How does the saying go about struggling against suicidal thoughts? Something like: every day alive offers a new hope for change. Well, that is how I have had to endure this relationship. I have been out of work for more than 12 years now; and standing at 5'11, 130 pounds plus another unhealthy 15 around my belly at 46 years of age isn't going to help me find work back home either. My vocational discipline has changed so much during my time in Poland that I won't find a job to keep me alive. And, yes, in the back of my mind I still hope I will find the right woman for me to settle down and raise a family. (I know, intellectually, that scenario is now truly f*cked - in the vulgar sense the word conveys. It makes me quite sad.)
So I am trying to be a writer. I can still dream up stories. I used to want to write when I was a kid. I even had an offer from a publisher I did not follow up on at 19. So it is not a complete pipedream to think I could find myself as a successful author at 50 and then be no longer trapped in Poland. Trouble is I am totally alone here and I do not believe the woman I am with is comfortable with me becoming a success. I believe she wants me to remain an abject failure to be honest. Then there is the stress that comes and goes taking my energy with it. I think you might understand how that can raise hell with my writing capability.
And, if I am as honest as I claim, maybe I am afraid to fail again. I am not prone to being afraid of steaming ahead but I have been through so much in Poland. I am a lesser man than when I came and that is saying allot.
What sets me off, @
Shirt37?
A loud siren from an emergency vehicle interrupting me. It flips my rage switch. I have uncontrollable violent fantasies that just flush over me. I had never been a violent person prior to my psychotic episode back home. Then there are the more "reasonable" triggers like being cut off in a line, or being slighted, or dealing with that moron I have known all my life but who, now, unwittingly puts his life into my hands. When I feel I am being led down a road I have travelled before and I know how badly that ends - this waste of effort gets me uncontrollably raging.
I am relatively calm right now so triggers are not something I wish to recall. Looking at what I just wrote makes me feel trite. But that is not how I feel when I am in high dungeon. I am glad I am a coward, if I can say that, because if I were not concerned about the consequences of my actions there would be more than a few people dead; me among them.
I think more importantly, you successfully "got a win"...got power back. Hope it feels great. You deserve to.
This is a good point about power I correlate to self-control. I think having the power to control my own destiny is important. When I think about the triggers to my own rage fits, when my dander is up and my blood is pumping, it is because I have no control over those triggers: the siren, the moron, the Troll, the injustice, the waste, my isolation, etc.

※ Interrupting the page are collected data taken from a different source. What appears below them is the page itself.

Definition server_EvaluateLiveness (s : S) : S * res error pb_coordinator_reply :=
  let '(s, r) := coord_EvaluateLiveness s in
  respond text FromError (fun _ => PbServerState {| pb_state_Version := coord_CurrentVersion s |}) (s, r).

Definition coordinator_handler (authorizer : bool) (c : caller) (call : pb_coordinator_call) (s : S)
    : option (S * res error pb_coordinator_reply) :=
  match unaryInterceptor authorizer coordinatorRPCPlane c (coordinator_method call) with
  | Err e => Some (s, Err e)
  | Ok _ =>
      match call with
      | PbBootstrap req => Some (server_Bootstrap req s)
      | PbMembership m req => Some (server_applyMembership (membership_kind m) req s)
      | PbRoutingSnapshot => Some (server_RoutingSnapshot s)
      | PbEvaluateLiveness => Some (server_EvaluateLiveness s)
      | PbRegisterNode node => Some (server_RegisterNode node s)
      | PbReportReplicaReady req => Some (server_ReportReplicaReady authorizer c req s)
      | PbReportReplicaRemoved req => Some (server_ReportReplicaRemoved authorizer c req s)
      | PbReportNodeHeartbeat req => Some (server_ReportNodeHeartbeat authorizer c req s)
      | PbReportNodeRecovered req => server_ReportNodeRecovered authorizer c req s
      end
  end.

(** What the stubs make of a reply. *)
Definition coordinator_result (call : coordinator_call) (reply : pb_coordinator_reply) : option coordinator_reply :=
  match call, reply with
  | CallBootstrap _, PbServerState state | CallMembership _ _, PbServerState state => Some (ReplyVersion (pb_state_Version state))
  | CallRoutingSnapshotRPC, PbRouting snapshot => ReplyRouting <$> fromProtoRoutingSnapshot (Some snapshot)
  | CallBootstrap _, _ | CallMembership _ _, _ | CallRoutingSnapshotRPC, _ => None
  | _, _ => Some ReplyNothing
  end.

Definition remote_coordinator_call (authorizer : bool) (c : caller) (d : delivery) (call : coordinator_call) (s : S)
    : option (S * res error coordinator_reply) :=
  request ← coordinator_request call;
  match d with
  | RequestLost st => Some (s, Err (decodeError FromError (StatusError st)))
  | ReplyLost st => '(s, _) ← coordinator_handler authorizer c request s; Some (s, Err (decodeError FromError (StatusError st)))
  | Delivered =>
      '(s, r) ← coordinator_handler authorizer c request s;
      match r with
      | Ok reply => (fun a => (s, Ok a)) <$> coordinator_result call reply
      | Err e => Some (s, Err (received_error text FromError e))
      end
  end.

(** The same call on the coordinator's server itself. *)
Definition local_coordinator_call (call : coordinator_call) (s : S) : S * res error coordinator_reply :=
  let put {A} (f : A -> coordinator_reply) (r : S * res error A) : S * res error coordinator_reply := (r.1, f <$> r.2) in
  let version (state : State) := ReplyVersion (rt_Version state) in
  match call with
  | CallBootstrap cmd => put version (coord_Bootstrap cmd s)
  | CallMembership m cmd => put version (coord_membership (membership_kind m) cmd s)
  | CallRoutingSnapshotRPC => put ReplyRouting (s, coord_RoutingSnapshot s)
  | CallEvaluateLiveness => put (fun _ => ReplyNothing) (coord_EvaluateLiveness s)
  | CallRegisterNode reg => put (fun _ => ReplyNothing) (coord_RegisterNode reg s)
  | CallReportReplicaReady nodeID slot epoch => put (fun _ => ReplyNothing) (coord_ReportReplicaReady nodeID slot epoch "" s)
  | CallReportReplicaRemoved nodeID slot epoch => put (fun _ => ReplyNothing) (coord_ReportReplicaRemoved nodeID slot epoch "" s)
  | CallReportNodeHeartbeat status => put (fun _ => ReplyNothing) (coord_ReportNodeHeartbeat status s)
  | CallReportNodeRecovered report => put (fun _ => ReplyNothing) (coord_ReportNodeRecovered report s)
  end.
End coordinator.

It's not so much that I do not have a reason for being so angry but more like I have no control on what makes me angry (unlike other non-PTSD persons).
Sorry for such a long post. I have allot saved up. :D I wanted to introduce myself. I am hoping for a place I can fit in. I am hoping that if someday I rail, why the seventh day on the calendar is Saturday but Sunday is observed as the seventh day for example, that there won't be allot of goading posts. Maybe someone might understand me. Maybe someone might even help me see the logic in it all.
Cognitive therapy is what I need. Unfortunately I only have The Internet for it. That's like wandering around in gasoline waist deep holding a lit match for light. It makes me more than a little afraid of where I post. So, naturally, I was drawn here if you can laugh at the irony. (Some days can be more "better" than others.)